#### Source material
(* ===== verification/Model.v ===== *)
(** * The JSON documents the interface receives

    The fields of the coordinator's responses that the code reads.  A field the
    code tests for presence is an [option] ([None] is [null] or [undefined]);
    reading a property of such a field without a test is [deref], which throws. *)

From S2P Require Import Prelude JsString JsNumber.

(** [BasicQueryInfo.errorCode] *)
Record error_code := { ec_name : jstring; ec_code : number }.

(** [queryStats]: the statistics of [BasicQueryInfo] and of [QueryInfo] that both pages use. *)
Record query_stats := {
  createTime : jstring;
  elapsedTime : jstring;
  executionTime : jstring;
  totalCpuTime : jstring;
  completedDrivers : number;
  runningDrivers : number;
  queuedDrivers : number;
  totalDrivers : number;
  failedTasks : number;
  fullyBlocked : bool;
  blockedReasons : option (list jstring);
  progressPercentage : option number;
  totalMemoryReservation : jstring;
  peakTotalMemoryReservation : jstring;
  userMemoryReservation : jstring;
  cumulativeUserMemory : number;
}.

(** [BasicQueryInfo], the part of [QueryInfo] that the list of queries shows too. *)
Record query := {
  queryId : jstring;
  q_state : jstring;
  scheduled : bool;
  memoryPool : option jstring;
  errorType : option jstring;
  errorCode : option error_code;
  queryStats : option query_stats;
  sessionUser : option jstring;
  sessionSource : option jstring;
  sessionPrincipal : option jstring;
  resourceGroupId : option (list jstring);
  queryTextPreview : jstring;
  retryPolicy : option jstring;
}.

(** Equality of an optional string field with a literal. *)
Definition feq (o : option jstring) (s : jstring) : bool :=
  match o with Some t => jeqb t s | None => false end.

(** A truthy optional string. *)
Definition ftruthy (o : option jstring) : bool :=
  match o with Some t => truthy t | None => false end.

(** A [switch] whose cases fall through: from the first case that matches on, every
    later body runs as well. *)
Fixpoint switch_fallthrough {A} (v : option jstring) (cases : list (jstring * (A → res A)))
  (a : A) : res A :=
  match cases with
  | [] => Ok a
  | (label, body) :: cases' =>
    if feq v label then foldl (λ m c, m ≫= c.2) (body a) cases'
    else switch_fallthrough v cases' a
  end.
(* ===== verification/FormatFacts.v ===== *)
(** * Properties of the parsers and printers *)

From S2P Require Import Prelude JsString JsNumber JsNumberFacts JsRegex Format.

(** ** The grammar of quantities

    What [/^\s*(\d+(?:\.\d+)?)\s*([a-zA-Z]+)\s*$/] is meant to accept. *)

Definition all (p : N → bool) (s : jstring) : Prop := Forall (λ c, p c = true) s.

Inductive decimal : jstring → Prop :=
| decimal_int ip : ip ≠ [] → all is_digit ip → decimal ip
| decimal_frac ip fp :
    ip ≠ [] → fp ≠ [] → all is_digit ip → all is_digit fp → decimal (ip ++ DOT :: fp).

Inductive quantity (s num unit : jstring) : Prop :=
| quantity_intro w1 w2 w3 :
    s = w1 ++ num ++ w2 ++ unit ++ w3 →
    all is_space w1 → decimal num → all is_space w2 →
    unit ≠ [] → all is_letter unit → all is_space w3 →
    quantity s num unit.

(** ** The pattern matches exactly the grammar *)

Lemma take_captured {A} (a b : list A) : take (length (a ++ b) - length b) (a ++ b) = a.
Proof. rewrite length_app, Nat.add_sub. apply take_app_length. Qed.

Lemma number_group_spec s c st' :
  st' ∈ rmatch (RSeq (RPlus (RChar is_digit))
                 (ROpt (RSeq (RChar (N.eqb DOT)) (RPlus (RChar is_digit))))) (s, c) ↔
  ∃ num, decimal num ∧ s = num ++ st'.1 ∧ st'.2 = c.
Proof.
  rewrite elem_of_rmatch_seq. split.
  - intros ([s1 c1] & H1 & H2). apply elem_of_plus_char in H1 as (ip & -> & Hne & Hip & <-).
    apply elem_of_opt in H2 as [H2| ->].
    + apply elem_of_rmatch_seq in H2 as ([s2 c2] & H2 & H3).
      apply elem_of_rmatch_char in H2 as (x & Hx & Hd & Hc2). apply N.eqb_eq in Hd as <-.
      apply elem_of_plus_char in H3 as (fp & Hs2 & Hfne & Hfp & Hc). simpl in *. subst.
      exists (ip ++ DOT :: fp). rewrite <-app_assoc. split; [by constructor|done].
    + exists ip. split; [by constructor|done].
  - destruct st' as [s' c']. simpl.
    intros (num & Hnum & -> & ->). destruct Hnum as [ip Hne Hip|ip fp Hne Hfne Hip Hfp].
    + exists (s', c). split; [apply elem_of_plus_char; by exists ip|].
      apply elem_of_opt. by right.
    + exists (DOT :: fp ++ s', c). split.
      { apply elem_of_plus_char. exists ip. by rewrite <-app_assoc. }
      apply elem_of_opt. left. apply elem_of_rmatch_seq. exists (fp ++ s', c). split.
      * apply elem_of_rmatch_char. exists DOT. by rewrite N.eqb_refl.
      * apply elem_of_plus_char. by exists fp.
Qed.

Lemma pattern_sound s st :
  st ∈ rmatch QUANTITY_PATTERN (s, []) →
  ∃ num unit, quantity s num unit ∧ st.2 = [(2, unit); (1, num)].
Proof.
  unfold QUANTITY_PATTERN. rewrite elem_of_rmatch_seq.
  intros ([s1 c1] & H1 & H). apply elem_of_star_char in H1 as (w1 & E1 & Hw1 & Ec1).
  apply elem_of_rmatch_seq in H as ([s2 c2] & H2 & H).
  apply elem_of_group in H2 as ([s2' c2'] & H2 & Es2 & Ec2).
  apply number_group_spec in H2 as (num & Hnum & En & Ecn).
  apply elem_of_rmatch_seq in H as ([s3 c3] & H3 & H).
  apply elem_of_star_char in H3 as (w2 & E3 & Hw2 & Ec3).
  apply elem_of_rmatch_seq in H as ([s4 c4] & H4 & H).
  apply elem_of_group in H4 as ([s4' c4'] & H4 & Es4 & Ec4).
  apply elem_of_plus_char in H4 as (unit & Eu & Hune & Hu & Ecu).
  apply elem_of_rmatch_seq in H as ([s5 c5] & H5 & H).
  apply elem_of_star_char in H5 as (w3 & E5 & Hw3 & Ec5).
  apply elem_of_end in H as [-> E6]. simpl in *. subst. rewrite app_nil_r in *.
  exists num, unit. split; [by econstructor|].
  rewrite !take_captured. done.
Qed.
(* ===== verification/Accuracy.v ===== *)
(** * How accurate the printed data sizes are

    [formatDataSize] divides by 1024 until the number is small and prints it with at most two
    decimals.  Division of doubles by a power of two is exact, so that the only error is that of
    the last rounding.  Exact values are those of [sval], in units of 2^-1074. *)

From S2P Require Import Prelude JsString JsNumber JsNumberFacts Rounding Format FormatFacts.
Local Open Scope Z_scope.

(** ** Division by 1024 *)

Lemma ndiv_1024 m e :
  valid (S754_finite false m e) = true → -1064 < e →
  ndiv (S754_finite false m e) (of_Z 1024) = S754_finite false m (e - 10).
Proof.
  intros V He. pose proof (valid_finite _ _ _ V) as (Hb & _ & Hd). specialize (Hd ltac:(lia)).
  assert (of_Z 1024 = S754_finite false (2 ^ 52) (-42)) as -> by (by vm_compute).
  unfold ndiv, SFdiv, SFdiv_core_binary. cbn [xorb Zdigits2]. rewrite Hd.
  change (Zpos (digits2_pos (2 ^ 52))) with 53. rewrite fexp_max.
  replace (Z.min (Z.max (53 + e - (53 + -42) - 53) eminZ) (e - -42)) with (e - 11) by lia.
  replace (e - -42 - (e - 11)) with 53 by lia.
  assert (Z.div_eucl (Z.shiftl (Zpos m) 53) (Zpos (2 ^ 52)) = (Zpos m * 2, 0)) as ->.
  { rewrite Z.shiftl_mul_pow2 by lia. change (Zpos (2 ^ 52)) with (2 ^ 52).
    pose proof (Z_div_mod (Zpos m * 2 ^ 53) (2 ^ 52) ltac:(lia)) as Hdm.
    destruct (Z.div_eucl _ _) as [q r]. destruct Hdm as [Hq Hr]. f_equal; lia. }
  change (new_location (Zpos (2 ^ 52)) 0) with loc_Exact.
  apply (binary_round_aux_representable false (m * 2)); [lia| |].
  - replace (e - 10 - (e - 11)) with 1 by lia. lia.
  - apply valid_intro; [rewrite fexp_max; lia|lia].
Qed.

(** A double from 1024 on has an exponent that leaves room for the division. *)
Lemma ndiv_1024_exact x :
  valid x = true → is_finite x = true → 1024 * unit_ <= sval x →
  valid (ndiv x (of_Z 1024)) = true ∧ is_finite (ndiv x (of_Z 1024)) = true ∧
  sval (ndiv x (of_Z 1024)) * 1024 = sval x.
Proof.
  intros V F Hx. pose proof unit_pos as Hu. destruct x as [| | |[] m e]; try done; cbn [sval cond_Zopp] in Hx; try lia.
  pose proof (valid_finite _ _ _ V) as (Hb & Hd & _). destruct (digits2_bounds m) as [_ Hm].
  assert (Zpos m < 2 ^ 53) as Hm53 by (eapply Z.lt_le_trans; [exact Hm|apply Z.pow_le_mono_r; lia]).
  assert (-43 < e) as He.
  { destruct (Z.lt_ge_cases (-43) e) as [|He]; [done|]. exfalso.
    assert (2 ^ (e + 1074) <= 2 ^ 1031) by (apply Z.pow_le_mono_r; lia).
    assert (1024 * unit_ = 2 ^ 53 * 2 ^ 1031) by (rewrite <-Z.pow_add_r by lia; reflexivity).
    assert (0 < 2 ^ (e + 1074)) by (apply Z.pow_pos_nonneg; lia). nia. }
  split; [auto with webui|]. rewrite ndiv_1024 by (done || lia). split; [done|]. cbn [sval cond_Zopp].
  replace (e + 1074) with ((e - 10 + 1074) + 10) by lia. rewrite (Z.pow_add_r 2 (e - 10 + 1074)) by lia.
  change (2 ^ 10) with 1024. ring.
Qed.

(** ** The cascade of units *)

Definition size_units : list jstring := [js "B"; js "KB"; js "MB"; js "GB"; js "TB"; js "PB"].

(** After [i] comparisons: the number is the size divided by a power of 1024, at least 1 after a
    division, and below 1024 unless every comparison so far has led to one. *)
Record scaled (size : number) (i : nat) (cu : number * jstring) (k : nat) : Prop := {
  sc_valid : valid cu.1 = true;
  sc_finite : is_finite cu.1 = true;
  sc_unit : size_units !! k = Some cu.2;
  sc_value : sval cu.1 * 1024 ^ Z.of_nat k = sval size;
  sc_one : k = O ∨ unit_ <= sval cu.1;
  sc_small : k = i ∨ sval cu.1 < 1024 * unit_;
}.

Lemma ngeb_1024 x : valid x = true → is_finite x = true → ngeb x (of_Z 1024) = (1024 * unit_ <=? sval x).
Proof.
  intros V F. destruct (of_Z_exact 1024) as (V' & F' & E'); [done|].
  change (ngeb x (of_Z 1024)) with (nleb (of_Z 1024) x). rewrite nleb_sval by done. by rewrite E'.
Qed.

Lemma scaled_step size i cu k u :
  scaled size i cu k → size_units !! S i = Some u →
  ∃ k', scaled size (S i) (scaleStep (λ c, ngeb c (of_Z 1024)) (of_Z 1024) u cu) k'.
Proof.
  intros [V F Hu Hv H1 Hs] Hu'. unfold scaleStep. rewrite ngeb_1024 by done.
  destruct (Z.leb_spec (1024 * unit_) (sval cu.1)) as [Hge|Hlt].
  - destruct Hs as [->|Hs]; [|lia]. destruct (ndiv_1024_exact _ V F Hge) as (V' & F' & E').
    exists (S i). split; cbn [fst snd]; [done..| | |by left].
    + rewrite <-Hv, <-E', Nat2Z.inj_succ, Z.pow_succ_r by lia. ring.
    + right. pose proof unit_pos. lia.
  - exists k. split; try done. by right.
Qed.

Lemma scaled_size size :
  valid size = true → is_finite size = true → ∃ k, scaled size 5 (scaleDataSize size (js "B")) k.
Proof.
  intros V F. assert (scaled size 0 (size, js "B") 0) as H0 by (split; [done..|cbn; lia|by left|by left]).
  unfold scaleDataSize. cbv zeta.
  destruct (scaled_step size 0 _ _ (js "KB") H0 eq_refl) as [k1 H1].
  destruct (scaled_step size 1 _ _ (js "MB") H1 eq_refl) as [k2 H2].
  destruct (scaled_step size 2 _ _ (js "GB") H2 eq_refl) as [k3 H3].
  destruct (scaled_step size 3 _ _ (js "TB") H3 eq_refl) as [k4 H4].
  exact (scaled_step size 4 _ _ (js "PB") H4 eq_refl).
Qed.

(** ** The last rounding *)

Lemma fixed_int_accurate m e f :
  valid (S754_finite false m e) = true →
  0 <= fixed_int m e f ∧
  2 * Z.abs (fixed_int m e f * unit_ - 10 ^ Z.of_nat f * sval (S754_finite false m e)) <= unit_.
Proof.
  intros V. pose proof (valid_finite _ _ _ V) as ([He0 _] & _ & _). pose proof unit_pos as Hp.
  assert (0 < 10 ^ Z.of_nat f) as Hf by (apply Z.pow_pos_nonneg; lia). unfold fixed_int.
  set (p := 10 ^ Z.of_nat f) in *. destruct (Z.leb_spec 0 e) as [He|He].
  - cbn [sval cond_Zopp]. rewrite Z.pow_add_r by lia. assert (0 < 2 ^ e) by (apply Z.pow_pos_nonneg; lia).
    split; [nia|]. replace (Zpos m * 2 ^ e * p * unit_ - p * (Zpos m * (2 ^ e * unit_))) with 0 by ring. lia.
  - pose proof (sval_neg_exp false m e ltac:(lia)) as Hs. cbn [cond_Zopp] in Hs. set (k := - e) in *.
    set (sv := sval _) in *. assert (0 < 2 ^ k) as Hk by (apply Z.pow_pos_nonneg; lia).
    rewrite Z.add_1_r, Z.pow_succ_r by lia. set (n := (2 * Zpos m * p + 2 ^ k) / (2 * 2 ^ k)).
    assert (2 * 2 ^ k * n <= 2 * Zpos m * p + 2 ^ k < 2 * 2 ^ k * (n + 1)) as Hn.
    { subst n. pose proof (Z.mul_div_le (2 * Zpos m * p + 2 ^ k) (2 * 2 ^ k) ltac:(lia)).
      pose proof (Z.mul_succ_div_gt (2 * Zpos m * p + 2 ^ k) (2 * 2 ^ k) ltac:(lia)). lia. }
    split; [subst n; apply Z.div_pos; nia|].
    assert (2 * Z.abs (n * 2 ^ k - Zpos m * p) <= 2 ^ k) as Ha by nia.
    apply (Zmult_le_reg_r _ _ (2 ^ k)); [lia|].
    replace (2 * Z.abs (n * unit_ - p * sv) * 2 ^ k) with (2 * Z.abs (n * 2 ^ k - Zpos m * p) * unit_); [nia|].
    rewrite <-!Z.mul_assoc. f_equal. rewrite <-(Z.abs_eq unit_), <-(Z.abs_eq (2 ^ k)), <-!Z.abs_mul by lia. f_equal.
    rewrite (Z.abs_eq unit_), (Z.abs_eq (2 ^ k)) by lia. rewrite !Z.mul_sub_distr_r.
    replace (p * sv * 2 ^ k) with (p * (sv * 2 ^ k)) by ring. rewrite Hs. ring.
Qed.

(** Below 1024 [toFixed] rounds to the nearest decimal. *)
Lemma toFixed_small f m e :
  valid (S754_finite false m e) = true → sval (S754_finite false m e) < 1024 * unit_ →
  toFixed f (S754_finite false m e) = fixed_digits f (Z.to_N (fixed_int m e f)).
Proof.
  intros V Hx. unfold toFixed. cbn [SFabs app].
  change (ngeb (S754_finite false m e) (of_Z (10 ^ 21))) with (nleb (of_Z (10 ^ 21)) (S754_finite false m e)).
  rewrite nleb_sval by (done || by vm_compute).
  destruct (Z.leb_spec (sval (of_Z (10 ^ 21))) (sval (S754_finite false m e))) as [Hle|]; [|done]. exfalso.
  assert (1024 * unit_ <= sval (of_Z (10 ^ 21))) by (apply Z.leb_le; by vm_compute). lia.
Qed.

Lemma nltb_small x b :
  valid x = true → is_finite x = true → Z.abs b < 2 ^ 53 → nltb x (of_Z b) = (sval x <? b * unit_).
Proof. intros V F Hb. destruct (of_Z_exact b Hb) as (V' & F' & E'). by rewrite nltb_sval, E'. Qed.

(** Between 1 and 1024, [Math.round] is the rounding to no decimals. *)
Lemma nround_small m e :
  valid (S754_finite false m e) = true → unit_ <= sval (S754_finite false m e) < 1024 * unit_ →
  toString (nround (S754_finite false m e)) = fixed_digits 0 (Z.to_N (fixed_int m e 0)).
Proof.
  intros V [H1 H2]. destruct (fixed_int_accurate m e 0 V) as [H0 Ha]. pose proof unit_pos as Hu.
  assert (0 < fixed_int m e 0 <= 1024) as Hn by (change (10 ^ Z.of_nat 0) with 1 in Ha; nia).
  pose proof (valid_finite _ _ _ V) as ([He0 _] & _ & Hd). destruct (digits2_bounds m) as [Hm _].
  assert (e < 0) as He.
  { destruct (Z.lt_ge_cases e 0); [done|]. exfalso. rewrite Hd in Hm by lia. cbn [sval cond_Zopp] in H2.
    rewrite Z.pow_add_r in H2 by lia. assert (0 < 2 ^ e) by (apply Z.pow_pos_nonneg; lia).
    assert (2 ^ (53 - 1) * unit_ <= Zpos m * (2 ^ e * unit_)) by nia.
    assert (1024 * unit_ < 2 ^ (53 - 1) * unit_) by (apply Z.mul_lt_mono_pos_r; [done|reflexivity]). lia. }
  assert (nround (S754_finite false m e) = of_Z (fixed_int m e 0)) as ->.
  { unfold nround, fixed_int in *. destruct (Z.leb_spec 0 e); [lia|]. cbn [cond_Zopp].
    change (10 ^ Z.of_nat 0) with 1 in *. rewrite Z.mul_1_r in *. unfold of_Z_signed.
    destruct ((2 * Zpos m + 2 ^ (- e)) / 2 ^ (- e + 1)); [lia|done..]. }
  rewrite toString_of_Z by lia. destruct (fixed_int m e 0) as [|n|n]; [lia| |lia].
  unfold dec_Z, fixed_digits. change (Z.to_N (Zpos n)) with (Npos n).
  replace (zeros _) with ([] : jstring); [done|].
  pose proof (dec_nonempty (Npos n)) as Hl. destruct (dec (Npos n)); [done|]. by cbn.
Qed.

(** A number between 1 and 1024 is printed with three digits at least, the last one rounded. *)
Lemma precisionRound_accurate x :
  valid x = true → is_finite x = true → unit_ <= sval x < 1024 * unit_ →
  ∃ f n, (f ≤ 2)%nat ∧ precisionRound x = fixed_digits f (Z.to_N n) ∧ 0 <= n ∧
    2 * Z.abs (n * unit_ - 10 ^ Z.of_nat f * sval x) <= unit_ ∧ 100 * unit_ <= 10 ^ Z.of_nat f * sval x.
Proof.
  intros V F Hx. pose proof unit_pos. destruct x as [| | |[] m e]; try done; cbn [sval cond_Zopp] in Hx; try lia.
  change (Zpos m * 2 ^ (e + 1074)) with (sval (S754_finite false m e)) in Hx.
  unfold precisionRound. rewrite !nltb_small by done.
  destruct (fixed_int_accurate m e 2 V) as [N2 A2], (fixed_int_accurate m e 1 V) as [N1 A1],
    (fixed_int_accurate m e 0 V) as [N0 A0].
  change (10 ^ Z.of_nat 2) with 100 in *. change (10 ^ Z.of_nat 1) with 10 in *. change (10 ^ Z.of_nat 0) with 1 in *.
  destruct (Z.ltb_spec (sval (S754_finite false m e)) (10 * unit_)).
  { exists 2%nat, (fixed_int m e 2). rewrite toFixed_small by lia || done.
    change (10 ^ Z.of_nat 2) with 100. split_and!; (done || lia). }
  destruct (Z.ltb_spec (sval (S754_finite false m e)) (100 * unit_)).
  { exists 1%nat, (fixed_int m e 1). rewrite toFixed_small by lia || done.
    change (10 ^ Z.of_nat 1) with 10. split_and!; (done || lia). }
  exists 0%nat, (fixed_int m e 0). rewrite nround_small by lia || done.
  change (10 ^ Z.of_nat 0) with 1. split_and!; (done || lia).
Qed.

(** ** The printed size *)

(** C40: A size from one byte up to 1024 PB is printed as a decimal [n / 10^f], [f] at most 2, and the
    least unit 1024^k in which it is below 1024.  The printed value is the size in this unit,
    rounded once, to the nearest decimal: the divisions on doubles are exact.  So it differs
    from the size by at most half of the last decimal, which is at most 0.5 percent. *)
Theorem formatDataSize_accurate (size : number) :
  valid size = true → nleb (of_Z 1) size = true → nltb size (of_Z (2 ^ 60)) = true →
  ∃ k u f n,
    size_units !! k = Some u ∧ (f ≤ 2)%nat ∧ formatDataSize size = fixed_digits f (Z.to_N n) ++ u ∧ 0 <= n ∧
    (k = O ∨ 1024 ^ Z.of_nat k * unit_ <= sval size) ∧ sval size < 1024 ^ Z.of_nat (S k) * unit_ ∧
    2 * Z.abs (n * 1024 ^ Z.of_nat k * unit_ - 10 ^ Z.of_nat f * sval size) <= 1024 ^ Z.of_nat k * unit_ ∧
    200 * Z.abs (n * 1024 ^ Z.of_nat k * unit_ - 10 ^ Z.of_nat f * sval size) <= 10 ^ Z.of_nat f * sval size.
Proof.
  intros V H1 H2. pose proof unit_pos as Hu.
  assert (is_finite size = true) as F by (destruct size as [|[]| |]; done).
  destruct (of_Z_exact 1) as (V1 & F1 & E1); [done|]. rewrite nleb_sval, E1, Z.leb_le in H1 by done.
  rewrite nltb_sval, Z.ltb_lt in H2 by (done || by vm_compute).
  assert (sval (of_Z (2 ^ 60)) = 1024 ^ 6 * unit_) as E2 by (apply Z.eqb_eq; by vm_compute). rewrite E2 in H2.
  destruct (scaled_size size V F) as (k & [Vc Fc Hk Hv Ho Hs]).
  unfold formatDataSize, formatDataSizeMinUnit. rewrite neqb_sval by done.
  destruct (Z.eqb_spec (sval size) (sval zero)) as [E0|_]; [cbn in E0; lia|].
  destruct (scaleDataSize size (js "B")) as [c u]. cbn [fst snd] in *.
  set (p := 1024 ^ Z.of_nat k) in *. assert (0 < p) as Hp by (apply Z.pow_pos_nonneg; lia).
  assert (sval c < 1024 * unit_) as Hc.
  { destruct Hs as [->|]; [|done]. change p with (1024 ^ 5) in *. lia. }
  assert (unit_ <= sval c) as Hc1 by (destruct Ho as [->|]; [change p with 1 in *; lia|done]).
  destruct (precisionRound_accurate c Vc Fc (conj Hc1 Hc)) as (f & n & Hf & Hr & Hn & Ha & Hd).
  exists k, u, f, n. rewrite Hr. rewrite <-Hv. fold p. set (q := 10 ^ Z.of_nat f) in *.
  assert (n * p * unit_ - q * (sval c * p) = (n * unit_ - q * sval c) * p) as -> by ring.
  rewrite Z.abs_mul, (Z.abs_eq p) by lia. rewrite Nat2Z.inj_succ, Z.pow_succ_r by lia. fold p.
  split_and!; try done.
  - right. apply (Z.mul_le_mono_nonneg_r _ _ p) in Hc1; lia.
  - apply (Z.mul_lt_mono_pos_r p) in Hc; lia.
  - apply (Z.mul_le_mono_nonneg_r _ _ p) in Ha; lia.
  - apply (Z.mul_le_mono_nonneg_r _ _ p) in Ha; [|lia]. apply (Z.mul_le_mono_nonneg_r _ _ p) in Hd; lia.
Qed.

Lemma formatDataSize_accurate_witness :
  formatDataSize (of_Z 1234567) = js "1.18MB" ∧
  ∃ k u f n, size_units !! k = Some u ∧ formatDataSize (of_Z 1234567) = fixed_digits f (Z.to_N n) ++ u.
Proof.
  split; [vm_compute; reflexivity|].
  destruct (formatDataSize_accurate (of_Z 1234567)) as (k & u & f & n & Hu & _ & Hf & _);
    [reflexivity|vm_compute; reflexivity..|]. exists k, u, f, n. exact (conj Hu Hf).
Defined.

(** The parser does not know the unit that is printed for kilobytes. *)
Example printed_kilobytes_not_parsed :
  parseDataSize (formatDataSize (of_Z 2048)) = None ∧ parseDataSize (js "2kB") = Some (of_Z 2048).
Proof. vm_compute. done. Qed.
########
-- Exercise requirements --
Please return only the lines above, starting at the line that has "intros V F. assert" and ending at the line that has "destruct (scaled_step size 0", keeping both and leaving each one unchanged.

-- Written answer --
  intros V F. assert (scaled size 0 (size, js "B") 0) as H0 by (split; [done..|cbn; lia|by left|by left]).
  unfold scaleDataSize. cbv zeta.
  destruct (scaled_step size 0 _ _ (js "KB") H0 eq_refl) as [k1 H1].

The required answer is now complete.